The power of partnerships in a transactional age
In the age of transactionalism, creativity is becoming a short-term commodity at the expense of long-term brand building, writes Special’s Celia Garforth.
It’s an interesting time to be on LinkedIn, as an uneasy sense of existential threat mixes with business-as-usual marketing awards-season clickbait. The demise of the AOR (agency of record) model, media holding company lay-offs, and AI doomerism all collide in our feeds – just as global network McCann makes headlines for eliminating the entire discipline of account management in favour of project managers, a shift designed to meet the demands of our new “deliverables-first” era. Yet beneath the hysteria, hot takes, and hype lies a clear through-line: we have entered an age of transactionalism, where agencies, the people who power them, and the creative work they produce are increasingly commodified.
The systemic erosion of deep, long-term, strategic partnerships between brands and their agencies has happened relatively fast. A decade ago, the average brand-agency relationship lasted eight years. Today, it’s less than three. In the meantime, human capital has been reduced to a line item in procurement-led pitch battles, where the grass always looks greener in someone else’s scoping document. This, coupled with the awards industrial complex, has created a short-termism incentive model that misaligns with real impact.
The downstream effects of all this – on business models, culture and continuity – are subtle yet profound. Together, they amount to a silent but deadly attack on long-term brand building and marketing effectiveness, both of which are in steady decline.
The fatal flaw of deliverables-based pricing is that it ignores the very operating system that makes those deliverables possible: the relationships. Creative output doesn’t materialise from nowhere. It’s an iterative and often messy process built on collaboration. And for now, at least, clients are looking to buy from people. People they trust, like, believe in and want to pick up the phone to. This takes time and investment in a business model that supports relationship-building – something that agencies that believe account management is a redundant function are likely to learn the hard way.

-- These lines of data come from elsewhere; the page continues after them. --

(* ===== verification/Fs.v ===== *)
(** The file system layers of kernel/fs.c: superblock, block allocator,
    inodes, file contents, directories and path names.

    A buffer of the caller that [readi] fills or [writei] reads is a user
    address, a kernel address, or a local variable given by its bytes. *)

From Stdlib Require Import ZArith Lia List String Bool.
From stdpp Require Import base tactics numbers list functions sets.
From S2P Require Import Prelude.
From S2P Require Import Spinlock.
From S2P Require Import Cstring.
From S2P Require Import Kalloc.
From S2P Require Import Vm.
From S2P Require Import Printf.
From S2P Require Import Proc.
From S2P Require Import Sched.
From S2P Require Import Abi.
From S2P Require Import Kstate.
From S2P Require Import Bio.
From S2P Require Import Log.
From S2P Require Import Bytes.

(** * Layout *)

Definition IBLOCK (i : Z) (sb : superblock) : Z := u32 (i / IPB + sb_inodestart sb).
Definition BBLOCK (b : Z) (sb : superblock) : Z := u32 (b / BPB + sb_bmapstart sb).

(** The superblock in the bytes of block 1. *)
Definition sb_of (data : list Z) : superblock :=
  let f i := le_get 4 (4 * i) data in
  mkSuperblock (f 0) (f 1) (f 2) (f 3) (f 4) (f 5) (f 6) (f 7).

(** The bit of block [bi] in a bitmap block. *)
Definition bit_mask (bi : Z) : Z := Z.shiftl 1 (bi mod 8).
Definition bit_free (data : list Z) (bi : Z) : bool :=
  Z.land (at_Z data (bi / 8)) (bit_mask bi) =? 0.
Definition bit_set (bi : Z) (data : list Z) : list Z :=
  <[Z.to_nat (bi / 8) := Z.lor (at_Z data (bi / 8)) (bit_mask bi)]> data.
Definition bit_clear (bi : Z) (data : list Z) : list Z :=
  <[Z.to_nat (bi / 8) := Z.land (at_Z data (bi / 8)) (u8 (Z.lnot (bit_mask bi)))]> data.

(** [for(bi = 0; bi < BPB && b + bi < sb.size; bi++)], [k] bits from [bi] on. *)
Fixpoint free_bit (k : nat) (bi : Z) (data : list Z) : option Z :=
  match k with
  | O => None
  | S k' => if bit_free data bi then Some bi else free_bit k' (bi + 1) data
  end.

(** The fields of [struct dinode] number [inum] in its block. *)
Definition DI_OFF (inum : Z) : Z := (inum mod IPB) * DINODE_SIZE.
Definition di_type (data : list Z) (inum : Z) : Z := s16 (le_get 2 (DI_OFF inum) data).
Definition di_addr (data : list Z) (inum : Z) (i : nat) : Z :=
  le_get 4 (DI_OFF inum + 12 + 4 * Z.of_nat i) data.

(** The fields of [struct dinode] from and to an in-memory inode. *)
Definition dinode_load (data : list Z) (ip : inode) : inode :=
  let o := DI_OFF (i_inum ip) in
  mkInode (i_dev ip) (i_inum ip) (i_ref ip) (i_valid ip)
    (s16 (le_get 2 o data)) (s16 (le_get 2 (o + 2) data)) (s16 (le_get 2 (o + 4) data))
    (s16 (le_get 2 (o + 6) data)) (le_get 4 (o + 8) data)
    (map (di_addr data (i_inum ip)) (seq 0 13)).
Definition dinode_store (ip : inode) (data : list Z) : list Z :=
  splice (DI_OFF (i_inum ip))
    (le_bytes 2 (i_type ip) ++ le_bytes 2 (i_major ip) ++ le_bytes 2 (i_minor ip) ++
     le_bytes 2 (i_nlink ip) ++ le_bytes 4 (i_size ip) ++ concat (map (le_bytes 4) (i_addrs ip))) data.
(** [memset(dip, 0, sizeof( *dip)); dip->type = type;] *)
Definition dinode_claim (inum type : Z) (data : list Z) : list Z :=
  splice (DI_OFF inum) (le_bytes 2 type ++ repeat 0 62) data.

(** * Paths *)

Definition c_slash : Z := 47.
Definition c_dot : Z := 46.

Fixpoint skip_slashes (path : list Z) : list Z :=
  match path with
  | [] => []
  | c :: p => if c =? c_slash then skip_slashes p else path
  end.
(** The element at the front of [path] and what follows it. *)
Fixpoint path_elem (path : list Z) : list Z * list Z :=
  match path with
  | [] => ([], [])
  | c :: p => if c =? c_slash then ([], path)
              else let r := path_elem p in (c :: fst r, snd r)
  end.
(** [skipelem]: the name (at most DIRSIZ bytes of it) and the rest of the path. *)
Definition skipelem (path : list Z) : option (list Z * list Z) :=
  match skip_slashes path with
  | [] => None
  | p => let r := path_elem p in
         Some (take (Z.to_nat DIRSIZ) (fst r), skip_slashes (snd r))
  end.

(** [namecmp] and the name field that [strncpy] makes, on names without their
    NUL; run by the string library on a scratch memory. *)
Definition namecmp (s t : list Z) : Z :=
  strncmp 0 4096 DIRSIZ (store_bytes 0 s (store_bytes 4096 t (fun _ => 0))).
Definition dirent_name (name : list Z) : list Z :=
  load_bytes (Z.to_nat DIRSIZ) 0
    (strncpy 0 4096 DIRSIZ (store_bytes 4096 name (fun _ => 0))).

(** * Operations *)

(** Where [readi] puts bytes and where [writei] gets them. *)
Inductive dest := to_user (va : Z) | to_kernel (pa : Z) | to_local.
Inductive source := from_user (va : Z) | from_local (bs : list Z).

Section fs.
Context {img : Image} `{Swtch ks} `{BlockDev}.

Definition kprintf (s : string) : M ks unit := zoom (printf s []).

Definition readsb (dev : Z) : M ks superblock :=
  b <- bread (u32 dev) 1 ;;
  bp <- getbuf b ;;
  brelse b ;;;
  ret (sb_of (b_data bp)).

Definition fsinit (dev : Z) : M ks unit :=
  sb <- readsb dev ;;
  modify (set_k_sb sb) ;;;
  if negb (sb_magic sb =? FSMAGIC) then panic "invalid file system" else
  initlog dev sb.

Definition bzero (dev bno : Z) : M ks unit :=
  b <- bread (u32 dev) (u32 bno) ;;
  updbuf b (fun bp => set_b_data (splice 0 (repeat 0 (Z.to_nat BSIZE)) (b_data bp)) bp) ;;;
  log_write b ;;;
  brelse b.

Definition balloc (dev : Z) : M ks Z :=
  sb <- gets k_sb ;;
  r <- for_find (seq 0 (Z.to_nat ((sb_size sb + BPB - 1) / BPB))) (fun g =>
    let b := Z.of_nat g * BPB in
    bb <- bread dev (BBLOCK b sb) ;;
    bp <- getbuf bb ;;
    match free_bit (Z.to_nat (Z.min BPB (sb_size sb - b))) 0 (b_data bp) with
    | Some bi =>
        updbuf bb (fun bp => set_b_data (bit_set bi (b_data bp)) bp) ;;;
        log_write bb ;;;
        brelse bb ;;;
        bzero dev (b + bi) ;;;
        ret (Some (b + bi))
    | None => brelse bb ;;; ret None
    end) ;;
  match r with
  | Some b => ret b
  | None => kprintf ("balloc: out of blocks" ++ newline)%string ;;; ret 0
  end.

Definition bfree (dev b : Z) : M ks unit :=
  sb <- gets k_sb ;;
  bb <- bread (u32 dev) (BBLOCK b sb) ;;
  bp <- getbuf bb ;;
  let bi := b mod BPB in
  if bit_free (b_data bp) bi then panic "freeing free block" else
  updbuf bb (fun bp => set_b_data (bit_clear bi (b_data bp)) bp) ;;;
  log_write bb ;;;
  brelse bb.

Definition iinit : M ks unit :=
  zoom (initlock itable_lock "itable") ;;;
  for_each (seq 0 NINODE) (fun i => initsleeplock (sl_inode i) "inode").

(** The scan of iget: the entry for the inode, and the first empty one. *)
Definition iget_scan (dev inum : Z) : M ks (option nat * option nat) :=
  for_fold (seq 0 NINODE) (None, None) (fun acc ip =>
    match fst acc with
    | Some _ => ret acc
    | None =>
        i <- getinode ip ;;
        if (0 <? i_ref i) && (i_dev i =? dev) && (i_inum i =? inum) then ret (Some ip, snd acc)
        else match snd acc with
             | None => if i_ref i =? 0 then ret (None, Some ip) else ret acc
             | Some _ => ret acc
             end
    end).
Definition iget (dev inum : Z) : M ks nat :=
  acq itable_lock ;;;
  r <- iget_scan dev inum ;;
  match r with
  | (Some ip, _) =>
      updinode ip (fun i => set_i_ref (s32 (i_ref i + 1)) i) ;;;
      rel itable_lock ;;;
      ret ip
  | (None, None) => panic "iget: no inodes"
  | (None, Some ip) =>
      updinode ip (set_i_dev dev) ;;;
      updinode ip (set_i_inum inum) ;;;
      updinode ip (set_i_ref 1) ;;;
      updinode ip (set_i_valid false) ;;;
      rel itable_lock ;;;
      ret ip
  end.

Definition ialloc (dev type : Z) : M ks (option nat) :=
  sb <- gets k_sb ;;
  r <- for_find (seq 1 (Z.to_nat (sb_ninodes sb) - 1)) (fun n =>
    let inum := Z.of_nat n in
    b <- bread dev (IBLOCK inum sb) ;;
    bp <- getbuf b ;;
    if di_type (b_data bp) inum =? 0 then
      updbuf b (fun bp => set_b_data (dinode_claim inum type (b_data bp)) bp) ;;;
      log_write b ;;;
      brelse b ;;;
      ip <- iget dev inum ;;
      ret (Some ip)
    else brelse b ;;; ret None) ;;
  match r with
  | Some ip => ret (Some ip)
  | None => kprintf ("ialloc: no inodes" ++ newline)%string ;;; ret None
  end.

Definition iupdate (ip : nat) : M ks unit :=
  sb <- gets k_sb ;;
  i <- getinode ip ;;
  b <- bread (i_dev i) (IBLOCK (i_inum i) sb) ;;
  i <- getinode ip ;;
  updbuf b (fun bp => set_b_data (dinode_store i (b_data bp)) bp) ;;;
  log_write b ;;;
  brelse b.

Definition idup (ip : nat) : M ks nat :=
  acq itable_lock ;;;
  updinode ip (fun i => set_i_ref (s32 (i_ref i + 1)) i) ;;;
  rel itable_lock ;;;
  ret ip.

Definition ilock (ip : nat) : M ks unit :=
  i <- getinode ip ;;
  if i_ref i <? 1 then panic "ilock" else
  acquiresleep (sl_inode ip) ;;;
  i <- getinode ip ;;
  if negb (i_valid i) then
    sb <- gets k_sb ;;
    b <- bread (i_dev i) (IBLOCK (i_inum i) sb) ;;
    bp <- getbuf b ;;
    updinode ip (dinode_load (b_data bp)) ;;;
    brelse b ;;;
    updinode ip (set_i_valid true) ;;;
    i <- getinode ip ;;
    if i_type i =? 0 then panic "ilock: no type" else ret tt
  else ret tt.

Definition iunlock (ip : nat) : M ks unit :=
  h <- holdingsleep (sl_inode ip) ;;
  i <- getinode ip ;;
  if negb h || (i_ref i <? 1) then panic "iunlock" else
  releasesleep (sl_inode ip).

(** The locking calls on a pointer that may be null. *)
Definition ilock_ptr (o : option nat) : M ks unit :=
  match o with Some ip => ilock ip | None => panic "ilock" end.
Definition iunlock_ptr (o : option nat) : M ks unit :=
  match o with Some ip => iunlock ip | None => panic "iunlock" end.

Definition itrunc (ip : nat) : M ks unit :=
  for_each (seq 0 (Z.to_nat NDIRECT)) (fun n =>
    i <- getinode ip ;;
    let a := at_Z (i_addrs i) (Z.of_nat n) in
    if negb (a =? 0) then
      bfree (i_dev i) a ;;;
      updinode ip (fun i => set_i_addrs (<[n := 0]> (i_addrs i)) i)
    else ret tt) ;;;
  i <- getinode ip ;;
  let ind := at_Z (i_addrs i) NDIRECT in
  (if negb (ind =? 0) then
     b <- bread (i_dev i) ind ;;
     for_each (seq 0 (Z.to_nat NINDIRECT)) (fun j =>
       bp <- getbuf b ;;
       let a := le_get 4 (4 * Z.of_nat j) (b_data bp) in
       if negb (a =? 0) then bfree (i_dev i) a else ret tt) ;;;
     brelse b ;;;
     bfree (i_dev i) ind ;;;
     updinode ip (fun i => set_i_addrs (<[Z.to_nat NDIRECT := 0]> (i_addrs i)) i)
   else ret tt) ;;;
  updinode ip (set_i_size 0) ;;;
  iupdate ip.

Definition iput (ip : nat) : M ks unit :=
  acq itable_lock ;;;
  i <- getinode ip ;;
  (if (i_ref i =? 1) && i_valid i && (i_nlink i =? 0) then
     acquiresleep (sl_inode ip) ;;;
     rel itable_lock ;;;
     itrunc ip ;;;
     updinode ip (set_i_type 0) ;;;
     iupdate ip ;;;
     updinode ip (set_i_valid false) ;;;
     releasesleep (sl_inode ip) ;;;
     acq itable_lock
   else ret tt) ;;;
  updinode ip (fun i => set_i_ref (s32 (i_ref i - 1)) i) ;;;
  rel itable_lock.

Definition iunlockput (ip : nat) : M ks unit := iunlock ip ;;; iput ip.

Definition bmap (ip : nat) (bn : Z) : M ks Z :=
  i <- getinode ip ;;
  if bn <? NDIRECT then
    let addr := at_Z (i_addrs i) bn in
    if addr =? 0 then
      addr <- balloc (i_dev i) ;;
      if addr =? 0 then ret 0 else
      updinode ip (fun i => set_i_addrs (<[Z.to_nat bn := addr]> (i_addrs i)) i) ;;;
      ret addr
    else ret addr
  else
  let bn := bn - NDIRECT in
  if bn <? NINDIRECT then
    addr <- (let addr := at_Z (i_addrs i) NDIRECT in
             if addr =? 0 then
               addr <- balloc (i_dev i) ;;
               (if addr =? 0 then ret tt
                else updinode ip (fun i => set_i_addrs (<[Z.to_nat NDIRECT := addr]> (i_addrs i)) i)) ;;;
               ret addr
             else ret addr) ;;
    if addr =? 0 then ret 0 else
    b <- bread (i_dev i) addr ;;
    bp <- getbuf b ;;
    addr <- (let addr := le_get 4 (4 * bn) (b_data bp) in
             if addr =? 0 then
               addr <- balloc (i_dev i) ;;
               (if negb (addr =? 0)
                then updbuf b (fun bp => set_b_data (le_put 4 (4 * bn) addr (b_data bp)) bp) ;;;
                     log_write b
                else ret tt) ;;;
               ret addr
             else ret addr) ;;
    brelse b ;;;
    ret addr
  else panic "bmap: out of range".

(** The fields of [struct stat]. *)
Definition stati (ip : nat) : M ks (list Z) :=
  i <- getinode ip ;;
  ret (le_bytes 4 (i_dev i) ++ le_bytes 4 (i_inum i) ++ le_bytes 2 (i_type i) ++
       le_bytes 2 (i_nlink i) ++ repeat 0 4 ++ le_bytes 8 (i_size i)).

(** [either_copyout] and [either_copyin] with a local buffer of the caller. *)
Definition copy_to (d : dest) (tot : Z) (bs : list Z) : M ks Z :=
  match d with
  | to_user va => zoom (either_copyout true (u64 (va + tot)) bs)
  | to_kernel pa => zoom (either_copyout false (u64 (pa + tot)) bs)
  | to_local => zoom myproc_ref ;;; ret 0
  end.
Definition copy_from (s : source) (tot n : Z) : M ks (option (list Z)) :=
  match s with
  | from_user va => zoom (either_copyin true (u64 (va + tot)) n)
  | from_local bs => zoom myproc_ref ;;; ret (Some (slice tot n bs))
  end.

(** The loop of readi: the bytes read so far and the result.  Every iteration
    but the first starts at a block boundary. *)
Fixpoint readi_loop (fuel : nat) (ip : nat) (d : dest) (off n tot : Z) (acc : list Z)
  : M ks (Z * list Z) :=
  match fuel with
  | O => spin
  | S f =>
      if negb (tot <? n) then ret (tot, acc) else
      addr <- bmap ip (off / BSIZE) ;;
      if addr =? 0 then ret (tot, acc) else
      i <- getinode ip ;;
      b <- bread (i_dev i) addr ;;
      let m := Z.min (n - tot) (BSIZE - off mod BSIZE) in
      bp <- getbuf b ;;
      let bs := slice (off mod BSIZE) m (b_data bp) in
      r <- copy_to d tot bs ;;
      if r =? -1 then brelse b ;;; ret (-1, acc) else
      brelse b ;;;
      readi_loop f ip d (u32 (off + m)) n (tot + m) (acc ++ bs)
  end.
Definition readi (ip : nat) (d : dest) (off n : Z) : M ks (Z * list Z) :=
  i <- getinode ip ;;
  if (i_size i <? off) || (u32 (off + n) <? off) then ret (0, []) else
  let n := if i_size i <? u32 (off + n) then i_size i - off else n in
  readi_loop (Z.to_nat (n / BSIZE) + 3) ip d off n 0 [].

Like any meaningful relationship, the true value of a brand-agency partnership is largely intangible – and therefore easily overlooked. It’s the institutional knowledge that brings both rigour and enormous shortcuts over time. The trust required to take creative risks. The hard conversations and healthy conflict that sharpens thinking and pushes ideas further. The longer-term strategic horizons. The ability to help navigate complex stakeholder politics. And the “soft and fluffy” human stuff that motivates people to go the extra mile, fuelled by their shared investment in a brand they have built together in the trenches. Passion, curiosity and care-factor are the rocket-fuel for creativity, and also the first casualty of transactionalism. Because after the post-pitch high fades, one hard truth remains: you can pay people to deliver, but you can’t pay them to care.
Recent research from System1 and the IPA backs this up, identifying consistency as the cornerstone of marketing effectiveness. Importantly, consistency is found to be a critical effectiveness lever not just when applied to brand strategy and creative execution, but to the brand-agency relationships themselves. Like great campaigns, great partnerships generate efficiencies and compounding value over time. Conversely, the annual cost of high relationship turnover is estimated in the hundreds of millions for brands, while for agencies the cost of pitching alone can run into the hundreds of thousands. Not to mention the impact being in perpetual pitch mode can have on staff morale and burnout.
Unsurprisingly, all of this tends to slip through spreadsheets, despite relationships being the most fundamental part of any client services industry – and crucially, something that can’t be replaced by AI. In a world where more functional tasks and executional craft can be automated, the human layer of creative partnership becomes even more valuable.
Thankfully, bright spots remain. Some of the world’s most valuable brands and enduring platforms have been forged through longstanding partnerships. Nike was Wieden+Kennedy’s founding client 42 years ago – producing the now-iconic “Just Do It”. Mars and BBDO have worked together for 25 years, with Mars’ global CMO crediting the relationship’s “magic” for their success. Apple and TBWA\Media Arts Lab have been in it together for more than 30 years. Each of these relationships offers a masterclass in creative consistency and brand value creation.
At Special, we’ve been lucky to build the foundations of something similar with our founding client, Uber – now over eight years and seven global markets strong. It’s a partnership that has delivered award-winning work, career-defining opportunities and real business impact, helping both companies scale from start-up to one of the most successful brands in their respective categories. Proof that true partnership is a rising tide that lifts all boats.
So if we want to build lasting brands, make work that truly moves the needle for business and defend against AI commoditisation, we must actively choose partnership over procurement, long-termism over sugar hits, and human value over spreadsheet logic. Whether you are a marketer or an agency leader – the future of our industry depends on it.
Celia Garforth is regional executive strategy director (Uber) at Special.